● **THE TASK**
Below are the records; count the lines in which "Theorem" occurs and report only that number.

-- Opening Marker --

Lemma try_voices_audio call candidates last_err a :
  try_voices call candidates last_err = Audio a <->
  exists before v after,
    candidates = before ++ v :: after
    /\ Forall (fails call) before /\ call v = inr a.
Proof.
  revert last_err. induction candidates as [|c rest IH]; intros last_err.
  - cbn. split; [by destruct last_err|]. by intros ([|??] & ? & ? & [=] & _).
  - cbn [try_voices]. destruct (call c) as [e|a'] eqn:Hc.
    + rewrite IH. split.
      * intros (before & v & after & -> & Hb & Hv).
        exists (c :: before), v, after. split; [done|].
        split; [constructor; [by exists e|done]|done].
      * intros ([|c' before] & v & after & [= <- Hrest] & Hb & Hv).
        { congruence. }
        exists before, v, after. split; [done|].
        split; [by inversion Hb|done].
    + split.
      * intros [= <-]. exists [], c, rest. by split; [|split].
      * intros ([|c' before] & v & after & [= <- Hrest] & Hb & Hv).
        { congruence. }
        inversion Hb as [|? ? [e He] _]; subst. congruence.
Qed.

Lemma try_voices_raised call candidates last_err e :
  try_voices call candidates last_err = Raised e <->
  Forall (fails call) candidates
  /\ match last candidates with
     | Some v => call v = inl e
     | None => last_err = Some e
     end.
Proof.
  revert last_err. induction candidates as [|c rest IH]; intros last_err.
  - cbn. split.
    + destruct last_err; [|done]. intros [= ->]. by split.
    + by intros [_ ->].
  - cbn [try_voices]. destruct (call c) as [e'|a'] eqn:Hc.
    + rewrite IH. split.
      * intros [Hall Hlast]. split; [constructor; [by exists e'|done]|].
        destruct rest as [|c' rest']; [cbn in *; congruence|].
        rewrite last_cons_cons.
        destruct (last (c' :: rest')) eqn:Hl; [done|].
        by apply last_None in Hl.
      * intros [Hall Hlast]. split; [by inversion Hall|].
        destruct rest as [|c' rest']; [cbn in *; congruence|].
        rewrite last_cons_cons in Hlast.
        destruct (last (c' :: rest')) eqn:Hl; [done|].
        by apply last_None in Hl.
    + split; [done|]. intros [Hall _].
      inversion Hall as [|? ? [e' He'] _]; subst. congruence.
Qed.

Lemma try_voices_no_candidate call candidates last_err :
  try_voices call candidates last_err = NoCandidate ->
  candidates = [] /\ last_err = None.
Proof.
  revert last_err. induction candidates as [|c rest IH]; intros last_err.
  - cbn. by destruct last_err.
  - cbn [try_voices]. destruct (call c) as [e|a]; [|done].
    intros Hres. by destruct (IH _ Hres) as [_ [=]].
Qed.

Lemma candidate_voices_eq voice_name :
  candidate_voices voice_name
  = match voice_name with
    | [] => []
    | _ => [voice_name]
    end ++ FALLBACK_VOICES.
Proof. unfold candidate_voices. by destruct voice_name. Qed.

Lemma safe_text_length text : len (safe_text text) <= 1201.
Proof.
  unfold safe_text. destruct (Nat.ltb_spec 1200 (len (strip text))); [|lia].
  unfold len, upto. rewrite length_app, length_take.
  change (length (py "…")) with 1. unfold len in *. lia.
Qed.

(** X17. [_synthesize_sync] sends the stripped text, cut to 1200
    characters and an ellipsis when it is longer, so never more than
    1201 characters. It tries the given voice (when it is not empty) and
    then four built-in Russian voices, in this order, and returns the
    audio of the first voice for which the service does not raise; it
    raises only when the service raises for every candidate, and then
    with the error of the last one, [ru-RU-Standard-A]. The error that
    no candidate was there to try is never raised. *)
Theorem synthesize_first_working_voice
    (text language_code voice_name : pystr) (speaking_rate pitch : float)
    (encoding : pystr) :
  let ogg := bool_decide (py_upper encoding = py "OGG_OPUS") in
  let call := fun candidate =>
    tts_synthesize (safe_text text) language_code candidate ogg
      speaking_rate pitch in
  let candidates := match voice_name with
                    | [] => []
                    | _ => [voice_name]
                    end ++ FALLBACK_VOICES in
  let result := _synthesize_sync text language_code voice_name
                  speaking_rate pitch encoding in
  len (safe_text text) <= 1201
  /\ (len (strip text) <= 1200 -> safe_text text = strip text)
  /\ (1200 < len (strip text) ->
      safe_text text = take 1200 (strip text) ++ py "…")
  /\ (forall a, result = Audio a <->
        exists before v after,
          candidates = before ++ v :: after
          /\ Forall (fails call) before /\ call v = inr a)
  /\ (forall e, result = Raised e <->
        Forall (fails call) candidates
        /\ call (py "ru-RU-Standard-A") = inl e)
  /\ result <> NoCandidate.
Proof.
  intros ogg call candidates result.
  assert (Hres : result = try_voices call candidates None).
  { unfold result, _synthesize_sync. by rewrite candidate_voices_eq. }
  split; [apply safe_text_length|]. split; [|split; [|split; [|split]]].
  - intros Hshort. unfold safe_text.
    by destruct (Nat.ltb_spec 1200 (len (strip text))); [lia|].
  - intros Hlong. unfold safe_text.
    by destruct (Nat.ltb_spec 1200 (len (strip text))); [|lia].
  - intros a. rewrite Hres. apply try_voices_audio.
  - intros e. rewrite Hres, try_voices_raised.
    assert (Hlast : last candidates = Some (py "ru-RU-Standard-A")).
    { unfold candidates. by destruct voice_name. }
    by rewrite Hlast.
  - rewrite Hres. intros [Hnil _]%try_voices_no_candidate.
    unfold candidates in Hnil. by destruct voice_name.
Qed.

End Synthesis.

Example synthesize_falls_back :
  @_synthesize_sync wavenet_only (py " привет ") (py "ru-RU") (py "Maria")
    0.98%float 1%float (py "OGG_OPUS")
  = @Audio wavenet_only (py "ru-RU-Wavenet-D:привет").
Proof. by vm_compute. Qed.

Example safe_text_long :
  len (safe_text (repeat 97%N 2000)) = 1201
  /\ safe_text (py "  да  ") = py "да".
Proof. split; by vm_compute. Qed.

End SpeechFacts.

(* ================================================================== *)
(** * Properties of the translation request *)
(* ================================================================== *)

Module TranslateFacts.
Import Translate.

Lemma before_sep_split sep s :
  sep ∉ before_sep sep s
  /\ (before_sep sep s = s
      \/ exists rest, s = before_sep sep s ++ sep :: rest).
Proof.
  induction s as [|c s [IHn IHs]]; cbn [before_sep].
  - split; [set_solver|by left].
  - destruct (N.eqb_spec c sep) as [->|Hne].
    + split; [set_solver|]. right. by exists s.
    + split; [set_solver|]. destruct IHs as [->|[rest Hrest]]; [by left|].
      right. exists rest. cbn. by rewrite <- Hrest.
Qed.

(** X18. [translate_via_gemini] asks for exactly one translation, into
    the language named by what precedes the first hyphen of the target
    (of [ru-RU] when no target is given), a name with no hyphen in it.
    It raises exactly when that request raises; when it returns, the
    result is the stripped text of the answer: it has no white space at
    either end, and is empty exactly when the answer has no text or
    white space only. *)
Theorem translate_request_and_result
    (generate : pystr -> option (option pystr)) (text : pystr)
    (target_lang : option pystr) :
  let asked := asked_lang target_lang in
  let tl := before_sep HYPHEN asked in
  let outcome := generate (translate_prompt tl text) in
  let result := translate_via_gemini generate text target_lang in
  HYPHEN ∉ tl
  /\ (tl = asked \/ exists region, asked = tl ++ HYPHEN :: region)
  /\ ((target_lang = None \/ target_lang = Some []) -> tl = py "ru")
  /\ (result = None <-> outcome = None)
  /\ (forall out_text, outcome = Some out_text ->
        exists r, result = Some r
          /\ r = strip (default [] out_text)
          /\ trimmed r
          /\ visible r = visible (default [] out_text)
          /\ (r = [] <-> visible (default [] out_text) = [])).
Proof.
  intros asked tl outcome result.
  destruct (before_sep_split HYPHEN asked) as [Hno Hsplit].
  split; [done|]. split; [done|]. split; [|split].
  - unfold tl, asked. by intros [-> | ->].
  - unfold result, translate_via_gemini. fold asked tl outcome.
    by destruct outcome.
  - intros out_text Hout. unfold result, translate_via_gemini.
    fold asked tl outcome. rewrite Hout. eexists. split; [done|].
    split; [done|]. split; [apply strip_trimmed|].
    split; [apply strip_visible|apply strip_nil].
Qed.

Example translate_examples :
  let echo := fun prompt : pystr => Some (Some (py "  " ++ prompt ++ NL)) in
  translate_via_gemini echo (py "salom") (Some (py "en-US"))
  = Some (py "Переведи аккуратно и естественно на язык 'en'. Верни только перевод, без пояснений:

salom")
  /\ translate_via_gemini (fun _ => Some None) (py "salom") None = Some []
  /\ translate_via_gemini (fun _ => None) (py "salom") None = None.
Proof. repeat split; by vm_compute. Qed.

End TranslateFacts.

-- Closing Marker --

● **RESPONSE TO THIS EXERCISE**
2